I'm a Malay native speaker. So, there are some wrong base words. For example, ohon supposed to be pohon.
Topic on User talk:TJones (WMF)/Notes/Analysis of Applying Indonesian Analysis Chain to Malay
Thanks, @Tofeiku! The base forms don't have to be correct, since they are only an internal representation of the stem and the users will not see them. I show them because sometimes seeing them makes it easier to understand how the inflected forms ended up grouped together. And of course the closer they are to being correct the less likely other errors are. In that case, as long as memohon, memohonkan, pemohon, and pemohonan are all forms of the same word, the form as a stem doesn't matter very much.
Any other thoughts on the groupings?
Oh ok. And "use" and "electric" are not Malay words.
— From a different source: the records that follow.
(** The bonus of one category: the number of distinct options both
    sides selected over the length of the requester's selection. *)
Definition bonus (user_vals venue_vals : list string) : Q :=
  match size (overlap user_vals venue_vals) with
  | O => 0
  | S n => Qnat (S n) / Qnat (length user_vals)
  end%Q.

Definition categorical_total (user_cats venue_cats : dict (list string)) : Q :=
  sumQ ((λ kv, bonus kv.2 (dict_get_default kv.1 [] venue_cats)) <$> user_cats).

Definition score_spec (user venue : Profile) : option Q :=
  if decide (required_met (section (tags user)) (section (tags venue))) then
    Some (dot (section (scalars user)) (section (scalars venue))
          + categorical_total (section (categoricals user))
                              (section (categoricals venue)))%Q
  else None.

(** Two venue profiles that answer every lookup alike: the same value
    under every trait and every tag and the same set of options under
    every category, whatever the order of the keys and of the options
    in the file. *)
Definition venue_same (v v' : Profile) : Prop :=
  dict_same (section (scalars v)) (section (scalars v'))
  ∧ dict_same (section (tags v)) (section (tags v'))
  ∧ ∀ cat, list_to_set (C:=gset string)
             (dict_get_default cat [] (section (categoricals v)))
           = list_to_set (dict_get_default cat [] (section (categoricals v'))).

(** ** The tag gate *)

Lemma tag_fails_false vt tag required :
  tag_fails vt tag required = false ↔
  (required = 1%Z → dict_get tag vt = Some 1%Z).
Proof.
  unfold tag_fails. rewrite andb_false_iff, negb_false_iff.
  rewrite bool_decide_eq_false, bool_decide_eq_true.
  destruct (decide (required = 1%Z)); tauto.
Qed.

Lemma tag_gate_required_met ut vt : tag_gate ut vt = true ↔ required_met ut vt.
Proof.
  unfold required_met. induction ut as [|[tag required] ut IH]; simpl.
  - split; [constructor | done].
  - rewrite Forall_cons, <- IH, <- tag_fails_false. simpl.
    destruct (tag_fails vt tag required); intuition congruence.
Qed.

Lemma required_met_elem ut vt :
  required_met ut vt ↔ ∀ tag, (tag, 1%Z) ∈ ut → dict_get tag vt = Some 1%Z.
Proof.
  unfold required_met. rewrite Forall_forall. split.
  - intros H tag Hin. by apply (H (tag, 1%Z)).
  - intros H [tag required] Hin ?; simplify_eq/=. by apply H.
Qed.

(** On a well-formed requester the gate reads the flags by lookup. *)
Lemma required_met_get ut vt :
  dict_wf ut →
  required_met ut vt ↔
  ∀ tag, dict_get tag ut = Some 1%Z → dict_get tag vt = Some 1%Z.
Proof.
  intros Hwf. rewrite required_met_elem. split; intros H tag Hin; apply H.
  - by apply dict_get_Some_elem.
  - by apply dict_elem_get.
Qed.

(** ** The overlap and the bonus *)

Lemma elem_of_overlap x u v : x ∈ overlap u v ↔ x ∈ u ∧ x ∈ v.
Proof.
  unfold overlap. by rewrite elem_of_intersection, !elem_of_list_to_set.
Qed.

Lemma overlap_size_le u v : (size (overlap u v) ≤ length u)%nat.
Proof.
  etrans; [|apply size_list_to_set_le].
  apply subseteq_size. intros x [? _]%elem_of_overlap.
  by apply elem_of_list_to_set.
Qed.

Lemma overlap_empty u v : overlap u v = ∅ ↔ ∀ x, x ∈ u → x ∉ v.
Proof.
  split.
  - intros He x Hu Hv. assert (x ∈ overlap u v) as Hx by (by apply elem_of_overlap).
    rewrite He in Hx. by apply not_elem_of_empty in Hx.
  - intros H. apply set_eq. intros x. rewrite elem_of_overlap. split.
    + intros [Hu Hv]. by destruct (H x Hu).
    + by intros ?%not_elem_of_empty.
Qed.

Lemma overlap_nonempty u v : overlap u v ≠ ∅ ↔ ∃ x, x ∈ u ∧ x ∈ v.
Proof.
  split.
  - intros H. apply set_choose_L in H as [x Hx]. exists x.
    by apply elem_of_overlap.
  - intros (x & Hx) He. apply elem_of_overlap in Hx. rewrite He in Hx.
    by apply not_elem_of_empty in Hx.
Qed.

Lemma overlap_size_pos u v : (0 < size (overlap u v))%nat ↔ ∃ x, x ∈ u ∧ x ∈ v.
Proof.
  rewrite <- overlap_nonempty.
  split.
  - intros Hs He. rewrite He, size_empty in Hs. lia.
  - intros Hne. destruct (size (overlap u v)) eqn:E; [|lia].
    by apply size_empty_iff, leibniz_equiv in E.
Qed.

(** Where the code divides, the divisor is positive. *)
Lemma overlap_divisor_pos u v : overlap u v ≠ ∅ → (0 < length u)%nat.
Proof.
  intros (x & Hx & _)%overlap_nonempty. destruct u; [|simpl; lia].
  by apply elem_of_nil in Hx.
Qed.

Lemma bonus_eq u v :
  overlap u v ≠ ∅ → bonus u v = (Qnat (size (overlap u v)) / Qnat (length u))%Q.
Proof.
  intros Hpos%overlap_nonempty%overlap_size_pos. unfold bonus.
  destruct (size (overlap u v)); [lia | done].
Qed.

Lemma bonus_zero u v : overlap u v = ∅ → bonus u v = 0%Q.
Proof. intros H. unfold bonus. by rewrite H, size_empty. Qed.

Lemma guard_false_overlap (u v : list string) :
  truthy u && truthy v = false → overlap u v = ∅.
Proof.
  rewrite andb_false_iff, !truthy_false. intros [-> | ->];
    apply overlap_empty; intros x; rewrite ?elem_of_nil; tauto.
Qed.

(** ** The loops compute the sums *)

Lemma scalar_loop_dot us vs acc :
  (foldl (scalar_step vs) acc us == acc + dot us vs)%Q.
Proof. apply (foldl_add_sumQ (λ kv, kv.2 * dict_get_default kv.1 0 vs)%Q). Qed.

Lemma categorical_step_bonus vc score kv :
  categorical_step vc score kv
  ≡ Ok (score + bonus kv.2 (dict_get_default kv.1 [] vc))%Q.
Proof.
  unfold categorical_step.
  destruct (truthy kv.2 && truthy _) eqn:Hg.
  - case_bool_decide as Hov.
    + rewrite py_truediv_Ok by (by eapply overlap_divisor_pos). simpl.
      by rewrite bonus_eq.
    + rewrite bonus_zero by done. constructor. qlra.
  - rewrite bonus_zero by (by apply guard_false_overlap). constructor. qlra.
Qed.

Lemma categorical_loop_total vc uc acc :
  foldM (categorical_step vc) acc uc ≡ Ok (acc + categorical_total uc vc)%Q.
Proof. apply foldM_add_sumQ. intros; apply categorical_step_bonus. Qed.

(** ** The venue is read by lookups only *)

#[export] Instance venue_same_equivalence : Equivalence venue_same.
Proof.
  split.
  - by intros v.
  - intros v v' (Hs & Ht & Hc). by split_and!; intros k.
  - intros v1 v2 v3 (Hs & Ht & Hc) (Hs' & Ht' & Hc').
    split_and!; intros k; [by rewrite Hs | by rewrite Ht | by rewrite Hc].
Qed.

Lemma tag_gate_venue ut vt vt' : dict_same vt vt' → tag_gate ut vt = tag_gate ut vt'.
Proof.
  intros Hvt. induction ut as [|[tag required] ut IH]; simpl; [done|].
  unfold tag_fails. by rewrite (Hvt tag), IH.
Qed.

Lemma scalar_step_venue vs vs' score kv :
  dict_same vs vs' → scalar_step vs score kv = scalar_step vs' score kv.
Proof. intros Hvs. unfold scalar_step, dict_get_default. by rewrite (Hvs kv.1). Qed.

Lemma categorical_step_venue vc vc' score kv :
  list_to_set (C:=gset string) (dict_get_default kv.1 [] vc)
  = list_to_set (dict_get_default kv.1 [] vc') →
  categorical_step vc score kv = categorical_step vc' score kv.
Proof.
  intros Hvc. unfold categorical_step, overlap.
  by rewrite (truthy_list_to_set _ _ Hvc), Hvc.
Qed.

(** The two runs do the same operations on the same operands in the
    same order: the equality uses no law of arithmetic. *)
Lemma match_score_venue user venue venue' :
  venue_same venue venue' → match_score user venue = match_score user venue'.
Proof.
  intros (Hs & Ht & Hc). unfold match_score.
  rewrite (tag_gate_venue _ _ _ Ht).
  rewrite (foldl_ext_all _ (scalar_step (section (scalars venue')))) by
    (intros; by apply scalar_step_venue).
  by rewrite (foldM_ext_all _ (categorical_step (section (categoricals venue')))) by
    (intros; by apply categorical_step_venue).
Qed.

#[export] Instance match_score_proper : Proper ((=) ==> venue_same ==> (=)) match_score.
Proof. intros user ? <- venue venue' Hv. by apply match_score_venue. Qed.

(** ** The scorer returns the reference score *)

Lemma match_score_Ok user venue :
  ∃ r, match_score user venue = Ok r ∧ r ≡ score_spec user venue.
Proof.
  unfold match_score, score_spec. destruct (tag_gate _ _) eqn:Hg.
  - rewrite decide_True by (by apply tag_gate_required_met).
    destruct (proj1 (result_equiv_Ok_r _ _)
      (categorical_loop_total (section (categoricals venue))
         (section (categoricals user))
         (foldl (scalar_step (section (scalars venue))) 0%Q
            (section (scalars user))))) as (q & -> & Hq).
    eexists; split; [done|]. constructor. rewrite Hq.
    unfold_Qequiv. rewrite scalar_loop_dot. lra.
  - rewrite decide_False; [by eexists|].
    rewrite <- tag_gate_required_met. congruence.
Qed.

#[export] Instance engine_total : TotalScorer Profile Profile.
Proof. intros u v. destruct (match_score_Ok u v) as (r & ? & _). eauto. Qed.

Lemma match_score_None_iff user venue :
  match_score user venue = Ok None ↔
  ¬ required_met (section (tags user)) (section (tags venue)).
Proof.
  destruct (match_score_Ok user venue) as (r & -> & Hr). unfold score_spec in Hr.
  case_decide; split; intros; simplify_eq; try done; by inversion Hr.
Qed.

Lemma match_score_Some_inv user venue s :
  match_score user venue = Ok (Some s) →
  required_met (section (tags user)) (section (tags venue)) ∧
  (s == dot (section (scalars user)) (section (scalars venue))
       + categorical_total (section (categoricals user))
                           (section (categoricals venue)))%Q.
Proof.
  destruct (match_score_Ok user venue) as (r & -> & Hr). intros [= ->].
  unfold score_spec in Hr. case_decide; inversion Hr; by subst.
Qed.

(** ** Bounds *)

Lemma bonus_bounds u v : (0 <= bonus u v <= 1)%Q.
Proof.
  destruct (decide (overlap u v = ∅)) as [He|Hne].
  - rewrite bonus_zero by done. lra.
  - rewrite bonus_eq by done. apply Qnat_ratio_bounds.
    + by eapply overlap_divisor_pos.
    + apply overlap_size_le.
Qed.

Lemma bonus_pos_iff u v : (0 < bonus u v)%Q ↔ ∃ x, x ∈ u ∧ x ∈ v.
Proof.
  rewrite <- overlap_nonempty. split.
  - intros Hb He. rewrite bonus_zero in Hb by done. lra.
  - intros Hne. rewrite bonus_eq by done. apply Qnat_ratio_pos.
    + by eapply overlap_divisor_pos.
    + by apply overlap_size_pos, overlap_nonempty.
Qed.

(** A selection without repeats that the venue covers scores 1. *)
Lemma bonus_covered u v :
  NoDup u → u ≠ [] → u ⊆ v → (bonus u v == 1)%Q.
Proof.
  intros Hnd Hne Hsub.
  assert (overlap u v = list_to_set u) as Hov.
  { apply set_eq; intros x. rewrite elem_of_overlap, elem_of_list_to_set.
    split; [tauto | intros ?; split; [done | by apply Hsub]]. }
  assert (0 < length u)%nat as Hlen by (destruct u; [done | simpl; lia]).
  assert (overlap u v ≠ ∅) as Hnz.
  { apply overlap_nonempty. destruct u as [|x u]; [done|].
    exists x. split; [left | apply Hsub; left]. }
  rewrite bonus_eq by done. rewrite Hov, size_list_to_set by done.
  by apply Qnat_ratio_self.
Qed.

(** A selection the venue covers scores 1 exactly when it has no
    repeats. *)
Lemma bonus_full_iff u v : u ≠ [] → u ⊆ v → (bonus u v == 1)%Q ↔ NoDup u.
Proof.
  intros Hne Hsub. split; [|by intros; apply bonus_covered].
  assert (overlap u v = list_to_set u) as Hov.
  { apply set_eq; intros x. rewrite elem_of_overlap, elem_of_list_to_set.
    split; [tauto | intros ?; split; [done | by apply Hsub]]. }
  assert (overlap u v ≠ ∅) as Hnz.
  { apply overlap_nonempty. destruct u as [|x u]; [done|].
    exists x. split; [left | apply Hsub; left]. }
  rewrite bonus_eq, Hov by done. intros H%Qnat_ratio_one.
  - by apply size_list_to_set_NoDup.
  - destruct u; [done | simpl; lia].
Qed.

Lemma dot_bounds us vs :
  Forall (λ kv, unit_interval kv.2) us →
  Forall (λ kv, unit_interval kv.2) vs →
  (0 <= dot us vs <= Qnat (length us))%Q.
Proof.
  intros Hus Hvs. unfold dot.
  assert (Forall unit_interval
            ((λ kv, kv.2 * dict_get_default kv.1 0 vs)%Q <$> us)) as Hall.
  { apply Forall_fmap. eapply Forall_impl; [exact Hus|].
    intros [k w] [Hw0 Hw1]. simpl in *. unfold dict_get_default.
    assert (unit_interval (default 0%Q (dict_get k vs))) as [Hv0 Hv1].
    { destruct (dict_get k vs) as [x|] eqn:E; simpl; [|split; lra].
      apply dict_get_Some_elem in E. rewrite Forall_forall in Hvs.
      exact (Hvs _ E). }
    split; nra. }
  split.
  - apply sumQ_nonneg. eapply Forall_impl; [exact Hall|]. by intros ? [].
  - etrans; [apply sumQ_upper|by rewrite length_fmap].
    eapply Forall_impl; [exact Hall|]. by intros ? [].
Qed.

Lemma categorical_total_bounds uc vc :
  (0 <= categorical_total uc vc <= Qnat (length uc))%Q.
Proof.
  unfold categorical_total. split.
  - apply sumQ_nonneg, Forall_fmap, Forall_forall. intros; apply bonus_bounds.
  - etrans; [apply sumQ_upper|by rewrite length_fmap].
    apply Forall_fmap, Forall_forall. intros; apply bonus_bounds.
Qed.

(** ** Worked examples *)

Definition requester_ex : Profile :=
  {| scalars := Some [("ambiance", 0.8); ("price", 0.5)]%Q;
     tags := Some []; categoricals := Some [] |}.
Definition venue_A : Profile :=
  {| scalars := Some [("ambiance", 1.0); ("price", 0.2)]%Q;
     tags := None; categoricals := None |}.
Definition venue_B : Profile :=
  {| scalars := Some [("ambiance", 0.3); ("price", 1.0)]%Q;
     tags := None; categoricals := None |}.
Definition quiet_requester : Profile :=
  {| scalars := None; tags := Some [("quiet", 1%Z)]; categoricals := None |}.
Definition quiet_venue : Profile :=
  {| scalars := None; tags := Some [("quiet", 1%Z)]; categoricals := None |}.
Definition loud_venue : Profile :=
  {| scalars := None; tags := Some [("quiet", 0%Z)]; categoricals := None |}.
Definition music_requester (selection : list string) : Profile :=
  {| scalars := Some []; tags := Some [];
     categoricals := Some [("music", selection)] |}.
Definition music_venue (options : list string) : Profile :=
  {| scalars := Some [("ambiance", 0.5)]%Q; tags := Some [("quiet", 1%Z)];
     categoricals := Some [("music", options)] |}.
I saw electric and dielectric in the list and suspected they weren't Malay. That's expected. A rules-based stemmer isn't very good at detecting foreign words—though sometimes you can rule them out based on a foreign letter or impossible stem form, but that's subject to errors, too. I consider "stupid but understandable" errors to be tolerable; even though I don't speak Malay, I understand why electric and dielectric end up together, because di- is a common prefix, and stemmers are dumb. (I was less sure about "use" since almost any three letter CVC or VCV sequence could be a word in many languages.)
Anyway, it's good to see how the stemmer treats foreign words and names and what kinds of errors it makes, because foreign words and names are unavoidable on our projects.
I don't think there's a VCV with an "e" at the end in Malay. Sorry for the late replies. Busy celebrating Eid.
No worries about slow replies! I guess I meant that VCV is plausible in any language you don't know a lot about. It's (linguistically) interesting that it doesn't happen in Malay.